Ağacın tepesinden çocukları görebiliyordum. Aptal Sarı adamı görebiliyordum. Evimi görebiliyordum. Yolda gecen arabaları; sekiz tane kırmızı araba, on iki tane beyaz, yirmi üç tane siyah ve beş tane yeşil... Her türden arabalar görebiliyordum. Hep bir yerlere gidiyordu. Evden uzağa ve eve gidiyorlardı.

Bir gün bende kendi evim olsun istiyorum ve kapısını çivilerle çakmak. Keserler her yerini, pencerelerini bile kapatmak istiyorum. İçerisini kitaplar, çiçekler ve bez bebeklerle doldurup yaşamak istiyorum. Evimin içinde sebze yetiştirip yiyerek yaşamak.
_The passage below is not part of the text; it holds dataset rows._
(* ===== verification/CaChildren.v ===== *)
(** * Children of a CA and their certificates ([src/src/daemon/ca/child.rs]) *)

From stdpp Require Import base gmap strings list.
From S2P Require Import Prelude Rpki Roas Routes CaCerts CaEvents.

Section children.
Context `{PA : !PrefixApi, RP : !Rpki, CA : !CaApi, HO : !HashOrder}.

(** ** A child *)

Inductive UsedKeyState := InUse (rcn : string) | Revoked.
#[export] Instance UsedKeyState_eq_dec : EqDecision UsedKeyState.
Proof. solve_decision. Defined.

Inductive ChildState := ChildActive | ChildInactive.

Record ChildDetails := mkChild {
  cd_state : ChildState;
  cd_id_cert : IdCertInfo;
  cd_resources : ResourceSet;
  cd_used_keys : gmap KeyIdentifier UsedKeyState;
}.

Definition child_new (id_cert : IdCertInfo) (resources : ResourceSet) : ChildDetails :=
  mkChild ChildActive id_cert resources ∅.
Definition is_suspended (self : ChildDetails) : bool :=
  match cd_state self with ChildInactive => true | ChildActive => false end.
Definition set_state (st : ChildState) (self : ChildDetails) : ChildDetails :=
  mkChild st (cd_id_cert self) (cd_resources self) (cd_used_keys self).
Definition child_suspend : ChildDetails → ChildDetails := set_state ChildInactive.
Definition child_do_unsuspend : ChildDetails → ChildDetails := set_state ChildActive.
Definition set_id_cert (id_cert : IdCertInfo) (self : ChildDetails) : ChildDetails :=
  mkChild (cd_state self) id_cert (cd_resources self) (cd_used_keys self).
Definition set_resources (resources : ResourceSet) (self : ChildDetails) : ChildDetails :=
  mkChild (cd_state self) (cd_id_cert self) resources (cd_used_keys self).

Definition child_issued (self : ChildDetails) (rcn : string) : list KeyIdentifier :=
  omap (λ '(ki, used), match used with InUse found => if decide (found = rcn) then Some ki else None | Revoked => None end)
    (hm_iter (cd_used_keys self)).

Definition is_issued (self : ChildDetails) (ki : KeyIdentifier) : bool :=
  match cd_used_keys self !! ki with Some (InUse _) => true | _ => false end.

Definition add_issue_response (rcn : string) (ki : KeyIdentifier) (self : ChildDetails) : ChildDetails :=
  mkChild (cd_state self) (cd_id_cert self) (cd_resources self) (<[ki := InUse rcn]> (cd_used_keys self)).
Definition add_revoke_response (ki : KeyIdentifier) (self : ChildDetails) : ChildDetails :=
  mkChild (cd_state self) (cd_id_cert self) (cd_resources self) (<[ki := Revoked]> (cd_used_keys self)).

(** Not called in the sources. *)
Definition verify_key_allowed (self : ChildDetails) (ki : KeyIdentifier) (rcn : string) : KrillResult unit :=
  match cd_used_keys self !! ki with
  | Some Revoked => Err KeyUseAttemptReuse
  | Some (InUse found) => if decide (found = rcn) then Ok tt else Err KeyUseAttemptReuse
  | None => Ok tt
  end.

(** ** Certificates issued to children *)

Record ChildCertificates := mkChildCerts {
  cc_issued : gmap KeyIdentifier CertInfo;
  cc_suspended : gmap KeyIdentifier CertInfo;
}.
Definition no_child_certs : ChildCertificates := mkChildCerts ∅ ∅.

Definition certificate_issued (self : ChildCertificates) (issued : CertInfo) : ChildCertificates :=
  mkChildCerts (<[cert_key_identifier issued := issued]> (cc_issued self)) (cc_suspended self).
Definition certificate_unsuspended (self : ChildCertificates) (unsuspended : CertInfo) : ChildCertificates :=
  let ki := cert_key_identifier unsuspended in
  mkChildCerts (<[ki := unsuspended]> (cc_issued self)) (delete ki (cc_suspended self)).
Definition certificate_suspended (self : ChildCertificates) (suspended : CertInfo) : ChildCertificates :=
  let ki := cert_key_identifier suspended in
  mkChildCerts (delete ki (cc_issued self)) (<[ki := suspended]> (cc_suspended self)).
Definition key_revoked (self : ChildCertificates) (key : KeyIdentifier) : ChildCertificates :=
  mkChildCerts (delete key (cc_issued self)) (delete key (cc_suspended self)).

Section issue.
Variable (timing : IssuanceTimingConfig) (now : Instant) (signer : Signer).

Definition re_issue (previous : CertInfo) (updated_resources : option ResourceSet) (signing_key : CertifiedKey)
    : KrillResult CertInfo :=
  make_issued_cert (cert_csr_info previous) (default (cert_resources previous) updated_resources) (cert_limit previous)
    (ck_key_id signing_key) (ck_incoming_cert signing_key) (new_child_cert_validity timing now) signer.

Definition activate_key (self : ChildCertificates) (new_key : CertifiedKey) : KrillResult ChildCertificateUpdates :=
  updates ← fold_each (λ u issued, c ← re_issue issued None new_key; Ok (upd_issue u c))
              no_child_updates (hm_values (cc_issued self));
  fold_each (λ u suspended, c ← re_issue suspended None new_key; Ok (upd_suspend u c))
    updates (hm_values (cc_suspended self)).

(** Shrinking one certificate; [add] puts a re-issued one in the updates. *)
Definition shrink_cert (updated_key : CertifiedKey) (add : ChildCertificateUpdates → CertInfo → ChildCertificateUpdates)
    (u : ChildCertificateUpdates) (cert : CertInfo) : KrillResult ChildCertificateUpdates :=
  match reduced_applicable_resources cert (cert_resources (ck_incoming_cert updated_key)) with
  | None => Ok u
  | Some reduced_set =>
      if rs_is_empty reduced_set then Ok (upd_remove u (cert_key_identifier cert))
      else c ← re_issue cert (Some reduced_set) updated_key; Ok (add u c)
  end.

Definition shrink_overclaiming (self : ChildCertificates) (updated_key : CertifiedKey)
    : KrillResult ChildCertificateUpdates :=
  updates ← fold_each (shrink_cert updated_key upd_issue) no_child_updates (hm_values (cc_issued self));
  fold_each (shrink_cert updated_key upd_suspend) updates (hm_values (cc_suspended self)).

Definition expiring (self : ChildCertificates) : list CertInfo :=
  filter (λ issued, cert_expires issued < new_child_cert_issuance_threshold timing now)%Z (hm_values (cc_issued self)).
End issue.

Definition overclaiming (self : ChildCertificates) (resources : ResourceSet) : list CertInfo :=
  filter (λ issued, rs_contains resources (cert_resources issued) = false) (hm_values (cc_issued self)).
End children.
Ben bunu istiyorum.

Gece kararıyor ve ben adımlarımı eve doğru atıyorum. Karnım açıktı. Gurulduyor ve susadım. Açlığın her şeyden üstünde gelmesinden nefret ediyorum. Bu kadar hastalıklı bir bedende olmaktan tiksiniyorum. Ama adımlarım kendi kendini taşıyor. Eve gitmek istiyor onlar. Engel olacak gücüm yok.

İki karartı görüyorum. Araba farlarının aydınlatıp karanlığa gömdüğü. Sesler yükseliyor karartılardan. Biri ağlıyor sanırım.

Anne! Sen misin?

Özür dilerim...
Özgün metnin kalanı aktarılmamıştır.